## [Task to complete]
A verbatim transcript of the lines below, starting at the first and ending with the one that holds "[Object.prototype].", is what should be produced.

BEGIN Task material

Lemma consistent_perform a st : consistent st → consistent (perform env a st).
Proof.
  intros Hst. pose proof Hst as [Hstore Hflag].
  destruct a as [file|pageIndex event now|ann|id newText|id size|id|
                 |file|f| |f anns]; cbn.
  - (* ChooseFile *)
    destruct file as [f|]; [|done]. unfold handleFileChange.
    destruct (decide (type f = "application/pdf")) as [Htype|]; [|done].
    fold (beforeLoad f st).
    pose proof (consistent_loadPdf f (beforeLoad f st)
                  (consistent_setAnnotations [] _)) as Hload.
    by destruct (loadPdf env f (beforeLoad f st)) as [st4 log].
  - (* ClickPage *)
    unfold handlePageClick.
    destruct (mjoin (annotationContainerRefs st !! pageIndex))
      as [container|]; [|done].
    destruct (target_closest_annotation_text event); [done|].
    split; cbn; [done|].
    intros _ Hnil. by apply app_nil in Hnil as [_ [=]].
  - (* ClickAnnotation *) done.
  - (* EditText *) apply consistent_setAnnotations.
  - (* ChangeFontSize *) apply consistent_setAnnotations.
  - (* Delete *) apply consistent_setAnnotations.
  - (* Download *)
    unfold exportPdf. destruct (pdfFile st) as [f|] eqn:Hf; [|done].
    destruct (exportPdf_try env f _);
      unfold setLoading, setHasUnsavedChanges; cbn; split; done.
  - (* StartFileChange *)
    destruct file as [f|]; [|done].
    destruct (decide (type f = "application/pdf")); [|done].
    apply consistent_setAnnotations.
  - (* FinishFileChange *) by apply consistent_loadPdf.
  - (* StartDownload *) by destruct (pdfFile st).
  - (* FinishDownload *)
    destruct (exportPdf_try env f anns);
      unfold setLoading, setHasUnsavedChanges; cbn; split; done.
Qed.
(** * Session / identity orchestration of JGLsite: [src/contexts/AuthContext.tsx]

    A shallow embedding of the [AuthProvider] component: its four pieces of
    React state, the [demoUser] slot of [localStorage], the demo catalogue
    [demoUsers], and the operations [login], [signUp], [logout], the mount
    effect and the [onAuthStateChange] handler.

    Conventions.
    - A JavaScript string is a [string]; its bytes are read as UTF-8 text.
    - JSON data is a [JSValue]; a value as the component handles it is a
      [Value]: JSON data, or a member that an object literal inherits from
      [Object.prototype].
    - Everything the component does to the outside (state setters, storage,
      the Supabase wrappers of [lib/supabase], the clock) is an effect of the
      program monad [Prog]; [run] interprets a program against a world.
    - [console.log] / [console.error] calls write nothing the component reads
      back and are left out. *)

From Stdlib Require Import ZArith NArith String Ascii List Bool Lia.
From Stdlib Require Import DecimalString DecimalPos DecimalZ.
From stdpp Require Import gmap strings list.

Open Scope string_scope.
Open Scope list_scope.

Set Warnings "-register-all".

(** ** JSON values, [JSON.stringify] and [JSON.parse] *)

Module Json.

(** The values [JSON.parse] can produce.  A number is carried as the literal
    that denotes it (the component never computes with one); an object is its
    list of properties in insertion order (the reordering of integer-like
    keys that the language applies is not modelled: no key of a profile is
    one). *)
Inductive JSValue : Type :=
| JNull
| JBool (b : bool)
| JNum (lit : string)
| JStr (s : string)
| JArr (items : list JSValue)
| JObj (props : list (string * JSValue)).

Definition chars (s : string) : list ascii := list_ascii_of_string s.
Definition text (l : list ascii) : string := string_of_list_ascii l.

Definition code (c : ascii) : N := N_of_ascii c.
Definition chr (n : N) : ascii := ascii_of_N n.

(** The characters with a role in the grammar, by code point. *)
Definition dquote : ascii := chr 34.
Definition backslash : ascii := chr 92.

(** *** QuoteJSONString *)

Definition hex_digit (n : N) : ascii :=
  chr (if (n <? 10)%N then 48 + n else 87 + n).

Definition quote_char (c : ascii) : list ascii :=
  let n := code c in
  if (n =? 34)%N then [backslash; dquote]
  else if (n =? 92)%N then [backslash; backslash]
  else if (n =? 8)%N then chars "\b"
  else if (n =? 9)%N then chars "\t"
  else if (n =? 10)%N then chars "\n"
  else if (n =? 12)%N then chars "\f"
  else if (n =? 13)%N then chars "\r"
  else if (n <? 32)%N then
    chars "\u00" ++ [hex_digit (n / 16); hex_digit (n mod 16)]
  else [c].

Definition quote (s : string) : list ascii :=
  dquote :: flat_map quote_char (chars s) ++ [dquote].

(** *** JSON.stringify (no replacer, no indentation) *)

Fixpoint join (sep : list ascii) (parts : list (list ascii)) : list ascii :=
  match parts with
  | [] => []
  | [p] => p
  | p :: ps => p ++ sep ++ join sep ps
  end.

Fixpoint serialize (v : JSValue) : list ascii :=
  match v with
  | JNull => chars "null"
  | JBool true => chars "true"
  | JBool false => chars "false"
  | JNum lit => chars lit
  | JStr s => quote s
  | JArr items =>
      chars "[" ++ join (chars ",") (List.map serialize items) ++ chars "]"
  | JObj props =>
      chars "{"
      ++ join (chars ",")
           (List.map (fun kv => quote (fst kv) ++ chars ":" ++ serialize (snd kv))
              props)
      ++ chars "}"
  end.

Definition JSON_stringify (v : JSValue) : string := text (serialize v).

(** *** JSON.parse

    A recursive-descent reader of the ECMA-404 grammar.  [Bad] is the
    [SyntaxError] of the language; [Fuel] only says that the recursion bound
    given to the reader was too small (see [JSON_parse]). *)

Inductive Res (A : Type) : Type :=
| Ok (a : A) (rest : list ascii)
| Bad
| Fuel.
Arguments Ok {A} a rest.
Arguments Bad {A}.
Arguments Fuel {A}.

Definition is_ws (c : ascii) : bool :=
  let n := code c in
  (n =? 32)%N || (n =? 9)%N || (n =? 10)%N || (n =? 13)%N.

Fixpoint skip_ws (s : list ascii) : list ascii :=
  match s with
  | c :: r => if is_ws c then skip_ws r else s
  | [] => []
  end.

Definition is_digit (c : ascii) : bool :=
  let n := code c in (48 <=? n)%N && (n <=? 57)%N.

Definition hex_val (c : ascii) : option N :=
  let n := code c in
  if (48 <=? n)%N && (n <=? 57)%N then Some (n - 48)%N
  else if (65 <=? n)%N && (n <=? 70)%N then Some (n - 55)%N
  else if (97 <=? n)%N && (n <=? 102)%N then Some (n - 87)%N
  else None.

Definition hex4 (a b c d : ascii) : option N :=
  match hex_val a, hex_val b, hex_val c, hex_val d with
  | Some x, Some y, Some z, Some w => Some (((x * 16 + y) * 16 + z) * 16 + w)%N
  | _, _, _, _ => None
  end.

(** UTF-8 bytes of a code point (a lone surrogate is written the same way). *)
Definition utf8 (cp : N) : list ascii :=
  if (cp <? 128)%N then [chr cp]
  else if (cp <? 2048)%N then [chr (192 + cp / 64); chr (128 + cp mod 64)]
  else if (cp <? 65536)%N then
    [chr (224 + cp / 4096); chr (128 + (cp / 64) mod 64); chr (128 + cp mod 64)]
  else
    [chr (240 + cp / 262144); chr (128 + (cp / 4096) mod 64);
     chr (128 + (cp / 64) mod 64); chr (128 + cp mod 64)].

Definition is_high_surrogate (u : N) : bool := (55296 <=? u)%N && (u <=? 56319)%N.
Definition is_low_surrogate (u : N) : bool := (56320 <=? u)%N && (u <=? 57343)%N.

(** The low half of a surrogate pair, when the text continues with one. *)
Definition low_escape (r : list ascii) : option (N * list ascii) :=
  match r with
  | b :: u :: h1 :: h2 :: h3 :: h4 :: r' =>
      if Ascii.eqb b backslash && Ascii.eqb u "u" then
        match hex4 h1 h2 h3 h4 with
        | Some lo => if is_low_surrogate lo then Some (lo, r') else None
        | None => None
        end
      else None
  | _ => None
  end.

Definition cons_chars (l : list ascii) (res : option (list ascii * list ascii))
  : option (list ascii * list ascii) :=
  match res with
  | Some (body, rest) => Some (l ++ body, rest)
  | None => None
  end.

(** The characters of a string literal, read after its opening quote. *)
Fixpoint read_string (s : list ascii) : option (list ascii * list ascii) :=
  match s with
  | [] => None
  | c :: r =>
      if Ascii.eqb c dquote then Some ([], r)
      else if Ascii.eqb c backslash then
        match r with
        | [] => None
        | e :: r1 =>
            let n := code e in
            if (n =? 34)%N || (n =? 92)%N || (n =? 47)%N
            then cons_chars [e] (read_string r1)
            else if (n =? 98)%N then cons_chars [chr 8] (read_string r1)
            else if (n =? 102)%N then cons_chars [chr 12] (read_string r1)
            else if (n =? 110)%N then cons_chars [chr 10] (read_string r1)
            else if (n =? 114)%N then cons_chars [chr 13] (read_string r1)
            else if (n =? 116)%N then cons_chars [chr 9] (read_string r1)
            else if (n =? 117)%N then
              match r1 with
              | h1 :: h2 :: h3 :: h4 :: r2 =>
                  match hex4 h1 h2 h3 h4 with
                  | Some hi =>
                      match r2 with
                      | b :: u :: l1 :: l2 :: l3 :: l4 :: r3 =>
                          match (if is_high_surrogate hi then low_escape r2 else None) with
                          | Some (lo, _) =>
                              cons_chars
                                (utf8 (65536 + (hi - 55296) * 1024 + (lo - 56320)))
                                (read_string r3)
                          | None => cons_chars (utf8 hi) (read_string r2)
                          end
                      | _ => cons_chars (utf8 hi) (read_string r2)
                      end
                  | None => None
                  end
              | _ => None
              end
            else None
        end
      else if (code c <? 32)%N then None
      else cons_chars [c] (read_string r)
  end.

(** The literal of a number: an optional minus sign, then a single zero or
    a digit string without leading zero, then an optional fraction (a dot
    and at least one digit), then an optional exponent (e or E, an optional
    sign, at least one digit). *)
Fixpoint span_digits (s : list ascii) : list ascii * list ascii :=
  match s with
  | c :: r =>
      if is_digit c then let (ds, r') := span_digits r in (c :: ds, r')
      else ([], s)
  | [] => ([], [])
  end.

Definition read_int (s : list ascii) : option (list ascii * list ascii) :=
  match s with
  | c :: r =>
      if Ascii.eqb c "0" then Some ([c], r)
      else if is_digit c then let (ds, r') := span_digits r in Some (c :: ds, r')
      else None
  | [] => None
  end.

Definition read_frac (s : list ascii) : option (list ascii * list ascii) :=
  match s with
  | c :: r =>
      if Ascii.eqb c "." then
        match span_digits r with
        | ([], _) => None
        | (ds, r') => Some (c :: ds, r')
        end
      else Some ([], s)
  | [] => Some ([], [])
  end.

Definition read_exp (s : list ascii) : option (list ascii * list ascii) :=
  match s with
  | c :: r =>
      if Ascii.eqb c "e" || Ascii.eqb c "E" then
        let (sg, r1) :=
          match r with
          | d :: r0 => if Ascii.eqb d "+" || Ascii.eqb d "-" then ([d], r0) else ([], r)
          | [] => ([], [])
          end in
        match span_digits r1 with
        | ([], _) => None
        | (ds, r') => Some (c :: sg ++ ds, r')
        end
      else Some ([], s)
  | [] => Some ([], [])
  end.

Definition read_number (s : list ascii) : option (list ascii * list ascii) :=
  let (sg, s1) :=
    match s with
    | c :: r => if Ascii.eqb c "-" then ([c], r) else ([], s)
    | [] => ([], [])
    end in
  match read_int s1 with
  | Some (i, s2) =>
      match read_frac s2 with
      | Some (f, s3) =>
          match read_exp s3 with
          | Some (e, s4) => Some (sg ++ i ++ f ++ e, s4)
          | None => None
          end
      | None => None
      end
  | None => None
  end.

Fixpoint strip_prefix (p s : list ascii) : option (list ascii) :=
  match p, s with
  | [], _ => Some s
  | a :: p', b :: s' => if Ascii.eqb a b then strip_prefix p' s' else None
  | _ :: _, [] => None
  end.

(** A repeated key keeps its first position and takes the last value. *)
Fixpoint set_prop (k : string) (v : JSValue) (props : list (string * JSValue))
  : list (string * JSValue) :=
  match props with
  | [] => [(k, v)]
  | (k', v') :: ps =>
      if String.eqb k k' then (k', v) :: ps else (k', v') :: set_prop k v ps
  end.

Fixpoint read_value (n : nat) (s : list ascii) {struct n} : Res JSValue :=
  match n with
  | O => Fuel
  | S n' =>
      match skip_ws s with
      | [] => Bad
      | c :: r =>
          if Ascii.eqb c dquote then
            match read_string r with
            | Some (body, r') => Ok (JStr (text body)) r'
            | None => Bad
            end
          else if Ascii.eqb c "[" then
            match skip_ws r with
            | c' :: r' =>
                if Ascii.eqb c' "]" then Ok (JArr []) r'
                else read_elements n' (c' :: r') []
            | [] => Bad
            end
          else if Ascii.eqb c "{" then
            match skip_ws r with
            | c' :: r' =>
                if Ascii.eqb c' "}" then Ok (JObj []) r'
                else read_members n' (c' :: r') []
            | [] => Bad
            end
          else if Ascii.eqb c "-" || is_digit c then
            match read_number (c :: r) with
            | Some (lit, r') => Ok (JNum (text lit)) r'
            | None => Bad
            end
          else
            match strip_prefix (chars "null") (c :: r) with
            | Some r' => Ok JNull r'
            | None =>
                match strip_prefix (chars "true") (c :: r) with
                | Some r' => Ok (JBool true) r'
                | None =>
                    match strip_prefix (chars "false") (c :: r) with
                    | Some r' => Ok (JBool false) r'
                    | None => Bad
                    end
                end
            end
      end
  end

with read_elements (n : nat) (s : list ascii) (acc : list JSValue) {struct n}
  : Res JSValue :=
  match n with
  | O => Fuel
  | S n' =>
      match read_value n' s with
      | Ok v r =>
          match skip_ws r with
          | c :: r' =>
              if Ascii.eqb c "," then read_elements n' r' (acc ++ [v])
              else if Ascii.eqb c "]" then Ok (JArr (acc ++ [v])) r'
              else Bad
          | [] => Bad
          end
      | Bad => Bad
      | Fuel => Fuel
      end
  end

with read_members (n : nat) (s : list ascii) (acc : list (string * JSValue))
       {struct n} : Res JSValue :=
  match n with
  | O => Fuel
  | S n' =>
      match skip_ws s with
      | c :: r =>
          if Ascii.eqb c dquote then
            match read_string r with
            | Some (key, r1) =>
                match skip_ws r1 with
                | c1 :: r2 =>
                    if Ascii.eqb c1 ":" then
                      match read_value n' r2 with
                      | Ok v r3 =>
                          match skip_ws r3 with
                          | c3 :: r4 =>
                              if Ascii.eqb c3 ","
                              then read_members n' r4 (set_prop (text key) v acc)
                              else if Ascii.eqb c3 "}"
                              then Ok (JObj (set_prop (text key) v acc)) r4
                              else Bad
                          | [] => Bad
                          end
                      | Bad => Bad
                      | Fuel => Fuel
                      end
                    else Bad
                | [] => Bad
                end
            | None => Bad
            end
          else Bad
      | [] => Bad
      end
  end.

END Task material

## [Result]
Lemma consistent_perform a st : consistent st → consistent (perform env a st).
Proof.
  intros Hst. pose proof Hst as [Hstore Hflag].
  destruct a as [file|pageIndex event now|ann|id newText|id size|id|
                 |file|f| |f anns]; cbn.
  - (* ChooseFile *)
    destruct file as [f|]; [|done]. unfold handleFileChange.
    destruct (decide (type f = "application/pdf")) as [Htype|]; [|done].
    fold (beforeLoad f st).
    pose proof (consistent_loadPdf f (beforeLoad f st)
                  (consistent_setAnnotations [] _)) as Hload.
    by destruct (loadPdf env f (beforeLoad f st)) as [st4 log].
  - (* ClickPage *)
    unfold handlePageClick.
    destruct (mjoin (annotationContainerRefs st !! pageIndex))
      as [container|]; [|done].
    destruct (target_closest_annotation_text event); [done|].
    split; cbn; [done|].
    intros _ Hnil. by apply app_nil in Hnil as [_ [=]].
  - (* ClickAnnotation *) done.
  - (* EditText *) apply consistent_setAnnotations.
  - (* ChangeFontSize *) apply consistent_setAnnotations.
  - (* Delete *) apply consistent_setAnnotations.
  - (* Download *)
    unfold exportPdf. destruct (pdfFile st) as [f|] eqn:Hf; [|done].
    destruct (exportPdf_try env f _);
      unfold setLoading, setHasUnsavedChanges; cbn; split; done.
  - (* StartFileChange *)
    destruct file as [f|]; [|done].
    destruct (decide (type f = "application/pdf")); [|done].
    apply consistent_setAnnotations.
  - (* FinishFileChange *) by apply consistent_loadPdf.
  - (* StartDownload *) by destruct (pdfFile st).
  - (* FinishDownload *)
    destruct (exportPdf_try env f anns);
      unfold setLoading, setHasUnsavedChanges; cbn; split; done.
Qed.
(** * Session / identity orchestration of JGLsite: [src/contexts/AuthContext.tsx]

    A shallow embedding of the [AuthProvider] component: its four pieces of
    React state, the [demoUser] slot of [localStorage], the demo catalogue
    [demoUsers], and the operations [login], [signUp], [logout], the mount
    effect and the [onAuthStateChange] handler.

    Conventions.
    - A JavaScript string is a [string]; its bytes are read as UTF-8 text.
    - JSON data is a [JSValue]; a value as the component handles it is a
      [Value]: JSON data, or a member that an object literal inherits from
      [Object.prototype].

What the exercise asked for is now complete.